Coinbase, the second largest crypto exchange by trading volume, has launched a new product to help onboard developers into web3, the company shared with TechCrunch on Wednesday.

It should be easier to go to a website or engage with a brand without having to leave their platform, Will Robinson, VP of engineering at Coinbase, said to TechCrunch. “We should allow people to onboard into web3, right there, so they’re truly in control of their assets in a contained experience.”

Coinbase’s wallet as a service (WaaS) is a scalable set of wallet infrastructure APIs that allow companies to create and deploy customizable on-chain wallets to their users. This means companies can natively integrate wallets directly into their apps so users won’t be redirected to separate applications to connect their wallets (like most web3 dApps today require).

“The current onboarding flow is sort of backwards for most regular people,” Robinson said. “At first, for some reason you need a crypto asset, then you should get a wallet ’cause someone told you to, then you have to find something to do with that wallet.”
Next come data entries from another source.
(* ===== verification/GqlSchema.v ===== *)
(** Types, dynamic values and input coercion of the GraphQL executor:
    [src/graphql/schema.go] and the coercion half of [src/graphql/execute.go].

    A Go [any] is a [gval].  Types are Go pointers in the source, so a schema may
    be cyclic: an [Object], [InputObject] or [Enum] is the index of its
    definition in [typedefs], while the wrappers are part of the type.  Go maps
    are association lists; the order in which a loop visits one is the order of
    the list, which the theorems do not depend on.

    Coercion recurses on the value and, within one value, on the wrappers of the
    type; it never follows the (possibly cyclic) type graph without consuming
    part of the value, so no fuel is needed. *)

From Stdlib Require Import ZArith Lia Ascii.
From stdpp Require Import base gmap strings list relations numbers.
From S2P Require Import Prelude GoRt GoStrconv GqlLexer GqlParser.

#[local] Set Warnings "-register-all".
#[local] Open Scope lago_scope.

(** ** Dynamic values *)

Inductive int_kind := KInt | KInt32 | KInt64.

(** A struct field as [reflect] shows it. *)
Record field_info := mkField { fi_name : string; fi_graphql : string; fi_json : string; fi_exported : bool }.

(** [GList] is any slice or array, [GMap] a [map[string]any].  The [str] of a
    struct, a pointer or any other value is what its [String] method returns,
    when its type has one. *)
Inductive gval :=
| GNil
| GInt (k : int_kind) (n : Z)
| GFloat (f : float64)
| GFloat32 (f : float64)
| GString (s : string)
| GBool (b : bool)
| GList (items : list gval)
| GMap (fields : list (string * gval))
| GStruct (str : option string) (fields : list (field_info * gval))
| GPtr (str : option string) (target : option gval)
| GOther (id : nat) (str : option string).

Definition stringer (v : gval) : option string :=
  match v with GStruct s _ | GPtr s _ | GOther _ s => s | _ => None end.

Definition is_nil (v : gval) : bool := match v with GNil => true | _ => false end.

Lemma is_nil_true v : is_nil v = true <-> v = GNil.
Proof. by destruct v. Qed.

Lemma is_nil_false v : is_nil v = false <-> v <> GNil.
Proof. by destruct v. Qed.

(** ** Types *)

Inductive ty :=
| TyNil
| TyScalar (name : string)
| TyEnum (i : nat)
| TyInput (i : nat)
| TyObject (i : nat)
| TyList (t : ty)
| TyNonNull (t : ty).

#[export] Instance ty_eq_dec : EqDecision ty.
Proof. solve_decision. Defined.

(** [GNil] is no default. *)
Record Arg := mkArg { a_type : ty; a_default : gval }.

(** An [Args] map; a nil [*Arg] is [None]. *)
Definition Args : Type := list (string * option Arg).

(** [ev_value] is [GNil] for a nil [*EnumValue] and for a nil [Value]. *)
Record Enum := mkEnum { e_name : string; e_values : list (string * gval) }.

Record InputObject := mkInput { i_name : string; i_fields : Args }.

Record Field (R : Type) := mkFieldDef { f_type : ty; f_args : Args; f_resolve : option R }.
Arguments mkFieldDef {R} f_type f_args f_resolve.
Arguments f_type {R} _.
Arguments f_args {R} _.
Arguments f_resolve {R} _.
Lemma completeValue_wp object sels :
  (forall i val path s, wp (object i val path) (object_post i sels path s) s) ->
  forall t val path s, wp (completeValue D undef sprint object t val path) (value_post t sels path s) s.
Proof.
  intros Ho t. induction t as [|sc|i|i|i|t IH|t IH]; intros val path s.
  - apply runs_ret. split; [apply grew_refl |]. intros; apply C_none.
  - assert (Hnull : value_post (TyScalar sc) sels path s (GNil, false) s)
      by (split; [apply grew_refl |]; intros; by apply C_null).
    destruct (is_nil val) eqn:En; [apply is_nil_true in En as ->; by apply runs_ret |].
    apply is_nil_false in En. destruct (serializeScalar_shape sc val En) as [H1 H2].
    assert (Hval : value_post (TyScalar sc) sels path s (serializeScalar undef sprint sc val, false) s)
      by (split; [apply grew_refl |]; intros; by apply C_scalar).
    destruct val; try done; by apply runs_ret.
  - apply runs_ret. split; [apply grew_refl |]. intros _ F _. simpl.
    destruct (serializeLeaf_shape val) as [H1 H2].
    destruct (is_nil (serializeLeaf sprint val)) eqn:En.
    + apply is_nil_true in En as ->. by apply C_null.
    + apply is_nil_false in En. by apply C_enum.
  - apply runs_ret. split; [apply grew_refl |]. intros; apply C_input.
  - assert (Hnull : value_post (TyObject i) sels path s (GNil, false) s)
      by (split; [apply grew_refl |]; intros; by apply C_null).
    assert (Hval : wp (out ← object i val path;
        mret (match out with Some out => (GMap out, false) | None => (GNil, true) end))
        (value_post (TyObject i) sels path s) s).
    { apply runs_bind. eapply runs_mono; [apply Ho |]. intros [m|] s1 H1; apply runs_ret.
      - destruct H1 as [Hg Hc]. by split.
      - by split. }
    destruct val; try exact Hval; by apply runs_ret.
  - assert (Hbad : wp (_ ← addError path (XExpectedList (TypeName D (TyList t)) val); mret (GNil, false))
        (value_post (TyList t) sels path s) s).
    { apply runs_bind, wp_addError. intros s1 Hg _. apply runs_ret. split; [by eapply grew_weaken |].
      intros; by apply C_null. }
    destruct val; try exact Hbad.
    + apply runs_ret. split; [apply grew_refl |]. intros; by apply C_null.
    + apply runs_bind. eapply runs_mono; [by apply complete_items_wp |]. intros [l|] s1 H1; apply runs_ret.
      * destruct H1 as [Hg Hl]. split; [done |]. intros _ F HF. apply C_list. by apply Hl.
      * by split.
  - apply runs_bind. eapply runs_mono; [apply IH |]. intros [v b] s1 [Hg Hv]. simpl in *.
    destruct b; [by apply runs_ret |].
    destruct (is_nil v) eqn:En.
    + apply runs_bind, wp_addError. intros s2 Hg2 _. apply runs_ret.
      split; [by apply (grew_trans false true _ s1) | done].
    + apply is_nil_false in En. apply runs_ret. split; [done |]. intros _ F HF. apply C_nonnull; [done | by apply Hv].
Qed.
Lemma columns_args kw cs : template_args (listed kw (map (fun c => [column c]) cs)) = [].
Proof. apply listed_args. intros a. by rewrite template_args_cons, column_args. Qed.

Lemma cols_rendered cs n :
  render g n (cols_pieces cs) = match cs with [] => "*" | _ => join ", " (map (quoteSelectable uni_upper g) cs) end.
Proof.
  destruct cs as [|c cs]; [done |]. apply render_list.
  - intros a m. by rewrite render_selectable, append_empty_r.
  - intros a. by rewrite template_args_cons, selectable_args.
Qed.

Lemma cols_args cs : template_args (cols_pieces cs) = [].
Proof.
  destruct cs as [|c cs]; [done |]. apply list_args. intros a. by rewrite template_args_cons, selectable_args.
Qed.

Lemma ToSQL_rendered {E} (b : Builder) :
  wf_builder b = true -> table b <> EmptyString ->
  ToSQL (E := E) uni_upper g b = Some (Ok (render g 0 (select_pieces b), template_args (select_pieces b))).
Proof.
  unfold wf_builder. intros [[[[Hw Hh]%andb_prop _]%andb_prop _]%andb_prop _]%andb_prop Ht.
  unfold ToSQL. rewrite bool_decide_false by done. rewrite joins_rendered, clause_rendered by done.
  unfold rendered at 1. cbn [mbind option_bind]. rewrite clause_rendered by done.
  unfold rendered at 1. cbn [mbind option_bind]. unfold select_pieces.
  rewrite template_args_cons, !template_args_app, cols_args, columns_args, (listed_args order_pieces) by apply order_args.
  rewrite !literal_args. do 3 f_equal; [| cbn [piece_args app template_args flat_map]; by rewrite !app_nil_r].
  rewrite render_lit, render_app, cols_rendered, cols_args. cbn [length app]. rewrite Z.add_0_r, render_lit, render_ident.
  rewrite !render_app, columns_args, (listed_args order_pieces), !literal_args by apply order_args. cbn [length].
  rewrite !Z.add_0_r, columns_rendered, (listed_rendered order_pieces (compile_order g)), !literal_rendered
    by (intros; apply order_rendered || apply order_args).
  rewrite !append_app. by destruct (distinct b), (cols b), (groups b), (orders b).
Qed.
End Spec.

(** ** Templates are sound *)

Section Sound.
Context (uni_upper : string -> string) (g : Grammar).

(** A fragment apart, the pieces of a builder are safe text. *)
Definition lit_ok (p : piece) : Prop :=
  match p with PLit s => safe s = true /\ s <> EmptyString | _ => True end.

Definition begins_soft (ps : list piece) : bool := match ps with [] => true | p :: _ => negb (open_ended p) end.

(** What may follow anything. *)
Definition tail_ok (ps : list piece) : Prop := begins_soft ps = true /\ spaced ps = true.

Lemma spaced_app (a b : list piece) : spaced a = true -> tail_ok b -> spaced (a ++ b) = true.
Proof.
  intros Ha [Hb Hsb]. induction a as [|p a IH]; [done |]. destruct a as [|p' a].
  - destruct b as [|x b]; [done |]. cbn [app spaced] in *. rewrite Hsb, andb_true_r.
    simpl in Hb. apply negb_true_iff in Hb. by rewrite Hb, andb_false_r.
  - cbn [app spaced] in *. apply andb_prop in Ha as [H1 H2]. by rewrite H1, (IH H2).
Qed.
(* ===== verification/MigLock.v ===== *)
(** The migrations lock of [src/migrations/lock.go].

    [acquireRow] and [acquirePgAdvisory] are polling loops over what the
    database, the clock and the context answer at each turn.  The row lock
    shared by several migrators is a step relation on the lock table: every
    migrator uses the same holder, so that the primary key admits one row. *)

From Stdlib Require Import ZArith Lia Ascii.
From stdpp Require Import base gmap strings list relations numbers.
From S2P Require Import Prelude GoRt GoStrconv.

(** ** Acquiring *)

Inductive lock_error (E : Type) := ErrTimedOut | ErrCtx (e : E) | ErrSql (e : E).
Arguments ErrTimedOut {E}.
Arguments ErrCtx {E} e.
Arguments ErrSql {E} e.

(** One turn of a loop: whether the statement took the lock, whether the
    deadline had passed after it, and how the wait that follows ended. *)
Record poll (E : Type) := mkPoll { taken : result E bool; late : bool; ctx_Done : option E }.
Arguments mkPoll {E} taken late ctx_Done.
Arguments taken {E} p.
Arguments late {E} p.
Arguments ctx_Done {E} p.

Section Acquire.
Context {E : Type}.

(** The outer [option] is [None] while the loop still polls. *)
Fixpoint acquireRow_loop (ps : list (poll E)) : option (option (lock_error E)) :=
  match ps with
  | [] => None
  | p :: ps =>
      match taken p with
      | Ok true => Some None
      | _ =>
          if late p then Some (Some ErrTimedOut)
          else match ctx_Done p with
               | Some e => Some (Some (ErrCtx e))
               | None => acquireRow_loop ps
               end
      end
  end.

(** [ensure] is the error of [ensureTable]. *)
Definition acquireRow (ensure : option E) (ps : list (poll E)) : option (option (lock_error E)) :=
  match ensure with
  | Some e => Some (Some (ErrSql e))
  | None => acquireRow_loop ps
  end.

Fixpoint acquirePg_loop (ps : list (poll E)) : option (option (lock_error E)) :=
  match ps with
  | [] => None
  | p :: ps =>
      match taken p with
      | Err e => Some (Some (ErrSql e))
      | Ok true => Some None
      | Ok false =>
          if late p then Some (Some ErrTimedOut)
          else match ctx_Done p with
               | Some e => Some (Some (ErrCtx e))
               | None => acquirePg_loop ps
               end
      end
  end.

(** [held]: this lock already pins a session; [conn]: the error of opening one.
    The boolean says whether the lock pins a session afterwards. *)
Definition acquirePgAdvisory (held : bool) (conn : option E) (ps : list (poll E))
  : option (bool * option (lock_error E)) :=
  if held then Some (true, None)
  else match conn with
       | Some e => Some (false, Some (ErrSql e))
       | None =>
           match acquirePg_loop ps with
           | None => None
           | Some None => Some (true, None)
           | Some (Some e) => Some (false, Some e)
           end
       end.
End Acquire.

(** [h ^= b; h *= prime] over the bytes, in [uint64], then the sign bit. *)
Definition fnvOffset : Z := 1469598103934665603.
Definition fnvPrime : Z := 1099511628211.

Fixpoint fnv (h : Z) (s : string) : Z :=
  match s with
  | EmptyString => h
  | String c s => fnv (u64 (Z.lxor h (byte_of c) * fnvPrime)) s
  end.

Definition advisoryKey (holder : string) : Z := i64 (fnv fnvOffset holder).

(** ** Several migrators *)

(** [Gone] has returned, with or without having held the lock. *)
Inductive migrator := Trying | Holding | Gone.

#[export] Instance migrator_eq_dec : EqDecision migrator.
Proof. solve_decision. Defined.

(** [row]: the lock table has the row of the holder. *)
Record lock_state := mkLock { row : bool; migrators : list migrator }.

(** [Release] passes the context of the migration run to [DELETE]; when that
    context is over the statement fails and the row stays. *)
Inductive lock_op : migrator -> bool -> migrator -> bool -> Prop :=
| lo_insert : lock_op Trying false Holding true
| lo_conflict : lock_op Trying true Trying true
| lo_give_up r : lock_op Trying r Gone r
| lo_release r : lock_op Holding r Gone false
| lo_release_fails r : lock_op Holding r Gone r.

Inductive lock_step : lock_state -> lock_state -> Prop :=
| ls_arrive r ms : lock_step (mkLock r ms) (mkLock r (ms ++ [Trying]))
| ls_op r r' ms1 ms2 m m' :
    lock_op m r m' r' ->
    lock_step (mkLock r (ms1 ++ m :: ms2)) (mkLock r' (ms1 ++ m' :: ms2)).

Definition lock_reachable : lock_state -> Prop := rtc lock_step (mkLock false []).

(** ** Theorems *)

(** Migrators in the critical section. *)
Definition holding (ms : list migrator) : nat := occurs Holding ms.

Lemma holding_middle ms1 m ms2 :
  holding (ms1 ++ m :: ms2)
  = (holding ms1 + Nat.b2n (bool_decide (m = Holding)) + holding ms2)%nat.
Proof.
  unfold holding. rewrite occurs_app. destruct (decide (m = Holding)) as [->|Hm].
  - rewrite occurs_cons_eq, bool_decide_true by done. simpl. lia.
  - rewrite occurs_cons_ne, bool_decide_false by congruence. simpl. lia.
Qed.

(** Two migrators never run at once: however the attempts, give-ups and
    releases interleave, at most one migrator holds the lock, and only while
    its row is in the table. *)
Theorem lock_exclusive (s : lock_state) :
  lock_reachable s -> (holding (migrators s) <= Nat.b2n (row s))%nat.
Proof.
  apply (rtc_invariant lock_step (fun s => (holding (migrators s) <= Nat.b2n (row s))%nat)); [done |].
  intros s1 s2 Hi Hstep. destruct Hstep as [r ms|r r' ms1 ms2 m m' Hop]; simpl in *.
  - unfold holding in *. rewrite occurs_app. unfold occurs at 2. simpl. lia.
  - rewrite holding_middle in *. destruct Hop; simpl in *; try destruct r; simpl in *; lia.
Qed.

(** A release whose statement fails, as it does when the context of the run
    is already cancelled, leaks the lock: the row is in the table with nobody
    holding it, and from there no migrator ever acquires the lock again. *)
Theorem failed_release_leaks :
  exists s, lock_reachable s /\ row s = true /\ holding (migrators s) = 0%nat
    /\ forall s', rtc lock_step s s' -> row s' = true /\ holding (migrators s') = 0%nat.
Proof.
  exists (mkLock true [Gone]). split_and!; [| done | done |].
  - eapply rtc_l; [apply (ls_arrive false []) |].
    eapply rtc_l; [apply (ls_op false true [] [] Trying Holding); constructor |].
    eapply rtc_l; [apply (ls_op true true [] [] Holding Gone); constructor |].
    constructor.
  - apply (rtc_invariant lock_step (fun s => row s = true /\ holding (migrators s) = 0%nat)); [done |].
    intros s1 s2 [Hr Hh] Hstep. destruct Hstep as [r ms|r r' ms1 ms2 m m' Hop]; simpl in *; subst r.
    + split; [done |]. unfold holding in *. rewrite occurs_app, Hh. done.
    + rewrite holding_middle in *. inversion Hop; subst; simpl in *; split; (done || lia).
Qed.

(** Acquiring always ends by the deadline: as soon as one poll is made after
    the deadline, or the context is over, both loops have returned, and they
    report success only when some poll took the lock. *)
Theorem acquire_ends {E : Type} (ps : list (poll E)) (p : poll E) :
  late p = true \/ is_Some (ctx_Done p) ->
  exists r1 r2, acquireRow_loop (ps ++ [p]) = Some r1 /\ acquirePg_loop (ps ++ [p]) = Some r2
    /\ (r1 = None -> exists q, q ∈ ps ++ [p] /\ taken q = Ok true)
    /\ (r2 = None -> exists q, q ∈ ps ++ [p] /\ taken q = Ok true).
Proof.
  intros Hp. induction ps as [|q ps IH]; simpl.
  - exists (match taken p with Ok true => None | _ => if late p then Some ErrTimedOut
        else match ctx_Done p with Some e => Some (ErrCtx e) | None => None end end).
    exists (match taken p with Ok true => None | Err e => Some (ErrSql e) | _ =>
        if late p then Some ErrTimedOut
        else match ctx_Done p with Some e => Some (ErrCtx e) | None => None end end).
    destruct (taken p) as [[]|e] eqn:Ht, (late p), (ctx_Done p) as [c|];
      try (destruct Hp as [?|[? ?]]; discriminate);
      split_and!; try done; intros _; exists p; (split; [constructor | done]).
  - destruct IH as (r1 & r2 & H1 & H2 & Hr1 & Hr2). rewrite H1, H2.
    destruct (taken q) as [[]|e] eqn:Ht, (late q), (ctx_Done q) as [c|];
      do 2 eexists; split_and!; try done;
      try (intros _; exists q; split; [constructor | done]);
      (intros Hr; first [destruct (Hr1 Hr) as (x & ? & ?) | destruct (Hr2 Hr) as (x & ? & ?)];
       exists x; split; [by constructor | done]).
Qed.

(** ** Witnesses *)

Section Witnesses.
Lemma lock_exclusive_witness : (holding [Holding; Trying] <= 1)%nat.
Proof.
  apply (lock_exclusive (mkLock true [Holding; Trying])).
  eapply rtc_l; [apply (ls_arrive false []) |].
  eapply rtc_l; [apply (ls_op false true [] [] Trying Holding); constructor |].
  eapply rtc_l; [apply (ls_arrive true [Holding]) |].
  constructor.
Defined.

Lemma acquire_ends_witness :
  exists r1 r2 : option (lock_error unit),
    acquireRow_loop ([mkPoll (Ok false) false None] ++ [mkPoll (Ok false) true None]) = Some r1
    /\ acquirePg_loop ([mkPoll (Ok false) false None] ++ [mkPoll (Ok false) true None]) = Some r2.
Proof.
  destruct (acquire_ends [mkPoll (Ok false) false None] (mkPoll (Ok false) true (@None unit)))
    as (r1 & r2 & H1 & H2 & _); [by left |].
  by exists r1, r2.
Defined.
End Witnesses.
Yet, that flow is something “people fall out of very often,” Robinson added. “But, if you invert that, what people really want is to use an application and engage with a brand. That’s the desire they start out with.”

The API-oriented product was built by the same team that created Coinbase’s wallet infrastructure for the rest of its business, Robinson said.

The WaaS allows users to access web3 wallets through Web 2.0 technology like usernames and passwords, as opposed to seed phrases (a sequence of random words needed to access a wallet). It also has multi-party computation capabilities, which keeps user assets safe by distributing information across multiple parties and key ownership, giving users full control over their assets.

“We built this product to be hard enough and suitable to even drive our own institutional retail businesses,” Robinson said. “And with this exposure as an API, a regular developer who may not be knowledgeable about crypto but is a web2 application developer [will be able] to integrate this capability into their app and let users directly onboard right where they are.”

Companies like Floor, Moonray, Thirdweb and Tokenproof are currently implementing Coinbase’s WaaS to allow users to access web3 experiences ranging from NFT marketplaces to token-based experiences.

“At the end of the day, we think this is something that can onboard the next tens to hundreds million users into web3,” Robinson said.